- WHAT TO WORK ON -
Copy out, unchanged, every line from the start of the records to the line that contains "what the repositories", and stop there.

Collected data
================
(* ===== verification/Invariant.v ===== *)
(** * The invariants of the database

    [store_ok] is what the constraints and the triggers guarantee whoever
    writes: well-formed rows, unique codes, values and references, no dangling
    reference, and logs that reconstruct the current rows.  [consistent] is
    what the repositories maintain on top of it: every MasterCode's code is
    the composition of the rows it references, and an active MasterCode
    references active rows only. *)

From S2P Require Import Prelude Python Exceptions Auth MutationAudit Dimensions MasterCodes Store Records.
Local Open Scope Z_scope.

(** ** Queries *)

Lemma elem_of_rows_of s db r : r ∈ rows_of s db ↔ ∃ id, dims db !! (s, id) = Some r.
Proof.
  unfold rows_of. rewrite list_elem_of_omap. split.
  - intros ([[s' id] r'] & Hin & Hr). apply elem_of_map_to_list in Hin.
    case_bool_decide; [|done]. injection Hr as ->. subst. by exists id.
  - intros [id Hid]. exists ((s, id), r). split; [by apply elem_of_map_to_list|].
    by rewrite bool_decide_eq_true_2.
Qed.

Lemma elem_of_mc_rows db m : m ∈ mc_rows db ↔ ∃ id, mcs db !! id = Some m.
Proof.
  unfold mc_rows. rewrite list_elem_of_fmap. split.
  - intros ([id m'] & -> & Hin). apply elem_of_map_to_list in Hin. by exists id.
  - intros [id Hid]. exists (id, m). split; [done|]. by apply elem_of_map_to_list.
Qed.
================
- THE ANSWER -
(* ===== verification/Invariant.v ===== *)
(** * The invariants of the database

    [store_ok] is what the constraints and the triggers guarantee whoever
    writes: well-formed rows, unique codes, values and references, no dangling
    reference, and logs that reconstruct the current rows.  [consistent] is
    what the repositories maintain on top of it: every MasterCode's code is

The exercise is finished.